====== RECORDS TO PROCESS ======
(* ===== verification/Strings.v ===== *)
(** * Strings of bytes

    Characters and lemmas on strings that the components share, and decimal
    numbers as [%lld] and [str] print them. *)

From stdpp Require Import base option list strings.
From Stdlib Require Import ZArith Lia Ascii DecimalString.
From S2P Require Import Prelude.

Local Open Scope Z_scope.
Local Open Scope string_scope.

Definition dquote : Ascii.ascii := Ascii.ascii_of_N 34.
Definition squote : Ascii.ascii := Ascii.ascii_of_N 39.
Definition backslash : Ascii.ascii := Ascii.ascii_of_N 92.

Definition newline : ascii := ascii_of_N 10.

Fixpoint has_char (c : Ascii.ascii) (s : string) : bool :=
  match s with
  | EmptyString => false
  | String d s => Ascii.eqb c d || has_char c s
  end.

Fixpoint str_all (f : ascii -> bool) (s : string) : bool :=
  match s with
  | EmptyString => true
  | String c s => f c && str_all f s
  end.

Lemma str_all_app f s t : str_all f (s +:+ t) = str_all f s && str_all f t.
Proof.
  induction s as [| c s IH]; simpl; [done |]. by rewrite IH, andb_assoc.
Qed.

Lemma str_all_impl (f g : ascii -> bool) s :
  (forall c, f c = true -> g c = true) -> str_all f s = true -> str_all g s = true.
Proof.
  intros H. induction s as [| c s IH]; simpl; [done |].
  intros [Hc Hs]%andb_true_iff. by rewrite (H c Hc), IH.
Qed.

Lemma app_assoc_str (a b c : string) : (a +:+ b) +:+ c = a +:+ (b +:+ c).
Proof. induction a as [| x a IH]; [done |]. exact (f_equal (String x) IH). Qed.

Lemma app_nil_str (a : string) : a +:+ EmptyString = a.
Proof. induction a as [| x a IH]; [done |]. exact (f_equal (String x) IH). Qed.

Lemma app_cons_str c (s t : string) : String c s +:+ t = String c (s +:+ t).
Proof. done. Qed.

Lemma app_empty_str (t : string) : EmptyString +:+ t = t.
Proof. done. Qed.

(** Concatenations to the right, characters in front *)
Ltac str_simpl :=
  repeat first [rewrite app_assoc_str | rewrite app_cons_str | rewrite app_empty_str].

Lemma string_length_app s t :
  String.length (s +:+ t) = (String.length s + String.length t)%nat.
Proof. induction s; simpl; [done |]. by f_equal. Qed.

(** ** Decimal numbers *)

Definition str_int (z : Z) : string := NilZero.string_of_int (Z.to_int z).

Definition num_char (c : ascii) : bool :=
  has_char c "-0123456789".

Lemma uint_num_chars u : str_all num_char (NilEmpty.string_of_uint u) = true.
Proof. induction u; simpl; by rewrite ?IHu. Qed.

Lemma str_int_chars z : str_all num_char (str_int z) = true.
Proof.
  unfold str_int, NilZero.string_of_int. destruct (Z.to_int z) as [u | u]; simpl;
    unfold NilZero.string_of_uint; destruct u; simpl; by rewrite ?uint_num_chars.
Qed.

Lemma str_int_nonempty z : str_int z <> EmptyString.
Proof.
  unfold str_int, NilZero.string_of_int. destruct (Z.to_int z) as [u | u]; [| done].
  unfold NilZero.string_of_uint. by destruct u.
Qed.

Lemma num_char_inv c (P : ascii -> bool) :
  str_all P "-0123456789" = true -> num_char c = true -> P c = true.
Proof.
  unfold num_char. intros HP Hc. simpl in HP, Hc.
  repeat match goal with
  | H : _ && _ = true |- _ => apply andb_true_iff in H as [? H]
  | H : _ || _ = true |- _ => apply orb_true_iff in H as [H | H]
  end; try done; apply Ascii.eqb_eq in Hc; by subst.
Qed.
(* ===== verification/OvsJsonRoundtrip.v ===== *)
(** * JSON text and back

    What [json_to_string] writes, [json_from_string] reads back to an equal value,
    whatever the flags and the order in which hash tables are visited; with
    [JSSF_SORT], equal values have the same text. *)

From stdpp Require Import base option list strings sorting.
From Stdlib Require Import ZArith Lia Ascii.
From S2P Require Import Prelude Strings CString Binary64 OvsJson OvsJsonSafe OvsJsonLex.
From S2P Require Import OvsJsonReads.

Local Open Scope Z_scope.
Local Open Scope string_scope.

Module OvsJsonRoundtrip.
Import OvsJson OvsJsonSafe OvsJsonLex OvsJsonReads.

(** ** Induction on values *)

Section Induction.
Context (P : json -> Prop).
Context (Hscalar : forall j, height j = O -> P j).
Context (Hobject : forall l, Forall P (map snd l) -> P (JSON_OBJECT l)).
Context (Harray : forall l, Forall P l -> P (JSON_ARRAY l)).

Fixpoint json_induction (j : json) : P j :=
  match j with
  | JSON_OBJECT l =>
      Hobject l ((fix all l : Forall P (map snd l) :=
                    match l with
                    | [] => Forall_nil_2 P
                    | (_, v) :: l => Forall_cons_2 P v _ (json_induction v) (all l)
                    end) l)
  | JSON_ARRAY l =>
      Harray l ((fix all l : Forall P l :=
                   match l with
                   | [] => Forall_nil_2 P
                   | v :: l => Forall_cons_2 P v _ (json_induction v) (all l)
                   end) l)
  | j => Hscalar j eq_refl
  end.
End Induction.

(** Values that have an exact text: reals are printed with 15 digits, and a
    serialized object is text already. *)
Fixpoint textual (j : json) : bool :=
  match j with
  | JSON_REAL _ | JSON_SERIALIZED_OBJECT _ => false
  | JSON_OBJECT l => forallb (fun '(_, v) => textual v) l
  | JSON_ARRAY l => forallb textual l
  | _ => true
  end.

Lemma textual_object l :
  textual (JSON_OBJECT l) = true <-> Forall (fun v => textual v = true) (map snd l).
Proof.
  simpl. induction l as [| [k v] l IH]; simpl; [by split |].
  rewrite andb_true_iff, Forall_cons. by rewrite IH.
Qed.

Lemma textual_array l :
  textual (JSON_ARRAY l) = true <-> Forall (fun v => textual v = true) l.
Proof.
  simpl. induction l as [| v l IH]; simpl; [by split |].
  rewrite andb_true_iff, Forall_cons. by rewrite IH.
Qed.

(** What is in a container has a level less. *)
Lemma array_below l n k :
  (height (JSON_ARRAY l) + n <= k)%nat -> Forall (fun v => height v + S n <= k)%nat l.
Proof.
  intros H. assert (0 < height (JSON_ARRAY l))%nat by (simpl; lia).
  pose proof (proj1 (height_array l (k - S n)) ltac:(lia)) as H'.
  eapply Forall_impl; [exact H' |]. cbv beta. lia.
Qed.

Lemma object_below l n k :
  (height (JSON_OBJECT l) + n <= k)%nat ->
  Forall (fun v => height v + S n <= k)%nat (map snd l).
Proof.
  intros H. assert (0 < height (JSON_OBJECT l))%nat by (simpl; lia).
  pose proof (proj1 (height_object l (k - S n)) ltac:(lia)) as H'.
  eapply Forall_impl; [exact H' |]. cbv beta. lia.
Qed.

(** ** Members in an order *)

Lemma shash_find_Some {A} (l : list (string * A)) k v :
  shash_find l k = Some v -> (k, v) ∈ l.
Proof.
  induction l as [| [k' v'] l IH]; simpl; [done |].
  destruct (String.eqb_spec k' k) as [-> |]; [intros [= ->]; by left | right; auto].
Qed.

Lemma shash_find_elem {A} (l : list (string * A)) k v :
  NoDup (map fst l) -> (k, v) ∈ l -> shash_find l k = Some v.
Proof.
  induction l as [| [k' v'] l IH]; simpl; [by intros _ ?%elem_of_nil |].
  intros [Hn Hd]%NoDup_cons [[= -> ->] | H]%elem_of_cons; [by rewrite String.eqb_refl |].
  destruct (String.eqb_spec k' k) as [-> |]; [| by apply IH].
  destruct Hn. apply list_elem_of_fmap. by exists (k, v).
Qed.

Lemma shash_find_None {A} (l : list (string * A)) k :
  shash_find l k = None -> k ∉ map fst l.
Proof.
  induction l as [| [k' v'] l IH]; simpl; [intros _ H; by apply elem_of_nil in H |].
  destruct (String.eqb_spec k' k) as [-> | Hne]; [done |].
  intros H [-> | H']%elem_of_cons; [done |]. by apply IH.
Qed.

Lemma shash_find_map {A B} (f : A -> B) (l : list (string * A)) k :
  shash_find (map (fun '(k, v) => (k, f v)) l) k = f <$> shash_find l k.
Proof.
  induction l as [| [k' v'] l IH]; simpl; [done |]. by destruct (String.eqb k' k).
Qed.

Lemma map_fst_map {A B} (f : A -> B) (l : list (string * A)) :
  map fst (map (fun '(k, v) => (k, f v)) l) = map fst l.
Proof. induction l as [| [k v] l IH]; simpl; [done |]. by rewrite IH. Qed.

Lemma map_snd_map {A B} (f : A -> B) (l : list (string * A)) :
  map snd (map (fun '(k, v) => (k, f v)) l) = map f (map snd l).
Proof. induction l as [| [k v] l IH]; simpl; [done |]. by rewrite IH. Qed.

Lemma arranged_map {A B} (f : A -> B) order (l : list (string * A)) :
  arranged order (map (fun '(k, v) => (k, f v)) l) =
  map (fun '(k, v) => (k, f v)) (arranged order l).
Proof.
  unfold arranged. rewrite map_fst_map. generalize (order (map fst l)). intros ks.
  induction ks as [| k ks IH]; [done |]. cbn [omap list_omap].
  rewrite shash_find_map. destruct (shash_find l k); simpl; [by f_equal | done].
Qed.

Lemma arranged_elem {A} order (l : list (string * A)) kv : kv ∈ arranged order l -> kv ∈ l.
Proof.
  intros H. apply list_elem_of_omap in H as (k & _ & H).
  destruct (shash_find l k) as [v |] eqn:Hf; [| done]. injection H as <-.
  by apply shash_find_Some.
Qed.

(** An order that only permutes the names keeps all members. *)
Lemma arranged_names {A} order (l : list (string * A)) :
  order (map fst l) ≡ₚ map fst l -> map fst (arranged order l) = order (map fst l).
Proof.
  intros Hp. unfold arranged.
  assert (Forall (fun k => k ∈ map fst l) (order (map fst l))) as Hin.
  { apply Forall_forall. intros k. by rewrite Hp. }
  clear Hp. induction (order (map fst l)) as [| k ks IH]; [done |].
  apply Forall_cons in Hin as [Hk Hks]. cbn [omap list_omap].
  destruct (shash_find l k) as [v |] eqn:Hf; simpl; [by f_equal; apply IH |].
  by apply shash_find_None in Hf.
Qed.

(** ** Situations *)

(** A value put where one is expected *)
Definition put (s : situation) (v : json) : option situation :=
  match s with
  | Situation JSON_PARSE_OBJECT_VALUE (Object l None :: st) (Some name) =>
      Some (Situation JSON_PARSE_OBJECT_NEXT (Object (json_object_put l name v) None :: st)
              None)
  | Situation (JSON_PARSE_ARRAY_INIT | JSON_PARSE_ARRAY_VALUE) (Array l :: st) None =>
      Some (Situation JSON_PARSE_ARRAY_NEXT (Array (l ++ [v]) :: st) None)
  | _ => None
  end.

(** The containers that wait for one that is opened in the situation *)
Definition parents (s : situation) : option (list container) :=
  match s with
  | Situation JSON_PARSE_START [] None => Some []
  | Situation JSON_PARSE_OBJECT_VALUE (Object l None :: st) (Some name) =>
      Some (Object l (Some name) :: st)
  | Situation (JSON_PARSE_ARRAY_INIT | JSON_PARSE_ARRAY_VALUE) (Array l :: st) None =>
      Some (Array l :: st)
  | _ => None
  end.

(** The situation when it is closed *)
Definition popped (top : container) (st : list container) : option situation :=
  match st with
  | [] => Some (Situation JSON_PARSE_END [top] None)
  | Array l :: st =>
      Some (Situation JSON_PARSE_ARRAY_NEXT (Array (l ++ [closed top]) :: st) None)
  | Object l (Some name) :: st =>
      Some (Situation JSON_PARSE_OBJECT_NEXT
              (Object (json_object_put l name (closed top)) None :: st) None)
  | Object _ None :: _ => None
  end.

Lemma step_scalar t v s s' : scalar t = Some v -> put s v = Some s' -> step t s s'.
Proof.
  intros Ht Hp lex buf l c b. destruct s as [[] [| [m [o |] | m] st] [name |]];
    try done; simpl in Hp; injection Hp as <-; by destruct t; simplify_eq/=.
Qed.

Lemma step_open s st :
  parents s = Some st -> (length st < JSON_MAX_HEIGHT)%nat ->
  step T_BEGIN_ARRAY s (Situation JSON_PARSE_ARRAY_INIT (Array [] :: st) None) /\
  step T_BEGIN_OBJECT s (Situation JSON_PARSE_OBJECT_INIT (Object [] None :: st) None).
Proof.
  intros Hp Hlt. apply Nat.ltb_lt in Hlt.
  destruct s as [[] [| [m [o |] | m] st'] [name |]]; try done; simpl in Hp;
    injection Hp as <-; split; intros lex buf l c b;
    cbn -[Nat.ltb JSON_MAX_HEIGHT] in Hlt |- *;
    unfold json_parser_push_array, json_parser_push_object, json_parser_push;
    cbn -[Nat.ltb JSON_MAX_HEIGHT]; by rewrite Hlt.
Qed.

Lemma step_close_array st s l s' :
  s = JSON_PARSE_ARRAY_INIT \/ s = JSON_PARSE_ARRAY_NEXT ->
  popped (Array l) st = Some s' -> step T_END_ARRAY (Situation s (Array l :: st) None) s'.
Proof.
  intros Hs Hp lex buf x c b.
  destruct Hs as [-> | ->], st as [| [m [o |] | m] st]; simpl in Hp; try done;
    by injection Hp as <-.
Qed.

Lemma step_close_object st s l s' :
  s = JSON_PARSE_OBJECT_INIT \/ s = JSON_PARSE_OBJECT_NEXT ->
  popped (Object l None) st = Some s' ->
  step T_END_OBJECT (Situation s (Object l None :: st) None) s'.
Proof.
  intros Hs Hp lex buf x c b.
  destruct Hs as [-> | ->], st as [| [m [o |] | m] st]; simpl in Hp; try done;
    by injection Hp as <-.
Qed.

Lemma put_parents s v s' :
  put s v = Some s' ->
  exists st, parents s = Some st /\ length st = length (sit_stack s) /\
    forall top, closed top = v -> popped top st = Some s'.
Proof.
  intros Hp. destruct s as [[] [| [m [o |] | m] st] [name |]]; try done; simpl in Hp;
    injection Hp as <-; eexists; (split; [done |]); (split; [done |]);
    intros top <-; done.
Qed.

Section Text.
Context {HL : Libc} {HS : ShashOrder} (flags : json_flags).

(** The value with the members of its objects in the order they are written *)
Fixpoint canon (j : json) : json :=
  match j with
  | JSON_OBJECT l =>
      JSON_OBJECT (arranged (member_order flags) (map (fun '(k, v) => (k, canon v)) l))
  | JSON_ARRAY l => JSON_ARRAY (map canon l)
  | j => j
  end.

Lemma reads_indent n s : reads (indent_line flags n) s s.
Proof.
  unfold indent_line. destruct (pretty flags); [| apply reads_nil].
  apply (reads_app (String newline EmptyString) (spaces (2 * n)) s s s);
    [by apply reads_space | apply reads_spaces].
Qed.

(** The text of [j] puts its value. *)
Definition value_reads (j : json) : Prop :=
  forall depth s s', put s (canon j) = Some s' ->
    (height j + length (sit_stack s) <= JSON_MAX_HEIGHT)%nat ->
    reads_before (json_serialize flags depth j) s s'.

(** *** Arrays *)

Lemma reads_elements depth (items : list json) st l state s' :
  items <> [] -> state = JSON_PARSE_ARRAY_INIT \/ state = JSON_PARSE_ARRAY_VALUE ->
  Forall value_reads items ->
  Forall (fun v => height v + S (length st) <= JSON_MAX_HEIGHT)%nat items ->
  popped (Array (l ++ map canon items)) st = Some s' ->
  reads (separated flags depth (map (json_serialize flags depth) items) +:+ "]")
    (Situation state (Array l :: st) None) s'.
Proof.
  revert l state. induction items as [| v items IH]; intros l state Hne Hstate Hr Hh Hp;
    [done |].
  apply Forall_cons in Hr as [Hv Hr]. apply Forall_cons in Hh as [Hhv Hh].
  set (next := Situation JSON_PARSE_ARRAY_NEXT (Array (l ++ [canon v]) :: st) None).
  assert (reads_before (json_serialize flags depth v)
            (Situation state (Array l :: st) None) next) as H1.
  { apply Hv; [| done]. by destruct Hstate as [-> | ->]. }
  destruct items as [| w items].
  - cbn [map separated]. apply (reads_before_app _ "]"%char EmptyString _ next); [done | done |].
    apply (reads_punctuation _ T_END_ARRAY); [done |].
    apply step_close_array; [by right | done].
  - change (separated flags depth (map (json_serialize flags depth) (v :: w :: items))) with
      (json_serialize flags depth v +:+ String "," (indent_line flags depth +:+
         separated flags depth (map (json_serialize flags depth) (w :: items)))).
    str_simpl. apply (reads_before_app _ _ _ _ next); [done | done |].
    apply (reads_app (String "," EmptyString) _ _
             (Situation JSON_PARSE_ARRAY_VALUE (Array (l ++ [canon v]) :: st) None)).
    { by apply (reads_punctuation _ T_VALUE_SEPARATOR). }
    eapply reads_app; [apply reads_indent |].
    apply IH; [done | by right | done | done |]. by rewrite <- app_assoc.
Qed.


Lemma reads_array depth l s st s' :
  parents s = Some st -> popped (Array (map canon l)) st = Some s' ->
  Forall value_reads l -> (height (JSON_ARRAY l) + length st <= JSON_MAX_HEIGHT)%nat ->
  reads (json_serialize flags depth (JSON_ARRAY l)) s s'.
Proof.
  intros Hs Hp Hr Hh.
  pose proof (array_below _ _ _ Hh) as Hl.
  destruct (step_open s st Hs) as [Hopen _]; [simpl in Hh; lia |].
  apply (reads_punctuation "["%char) in Hopen; [| done].
  destruct l as [| v l].
  - apply (reads_app "[" "]" _ _ _ Hopen). apply (reads_punctuation _ T_END_ARRAY); [done |].
    apply step_close_array; [by left | done].
  - cbn [json_serialize]. eapply (reads_app "[" _); [exact Hopen |].
    eapply reads_app; [apply reads_indent |].
    apply reads_elements; [done | by left | done | done |]. done.
Qed.

(** *** Objects *)

Definition put_members (l items : list (string * json)) : list (string * json) :=
  foldl (fun l '(k, v) => json_object_put l k (canon v)) l items.

Definition item_text (depth : nat) : string * json -> string :=
  fun '(k, v) => member_text flags k (json_serialize flags depth v).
======
§ **YOUR TASK**
Reproduce only the lines above, starting at the line with "Lemma str_all_app f" and ending at the line with "Lemma str_all_impl (f", exactly as written.

§ **ANSWER TO THIS EXERCISE**
Lemma str_all_app f s t : str_all f (s +:+ t) = str_all f s && str_all f t.
Proof.
  induction s as [| c s IH]; simpl; [done |]. by rewrite IH, andb_assoc.
Qed.

Lemma str_all_impl (f g : ascii -> bool) s :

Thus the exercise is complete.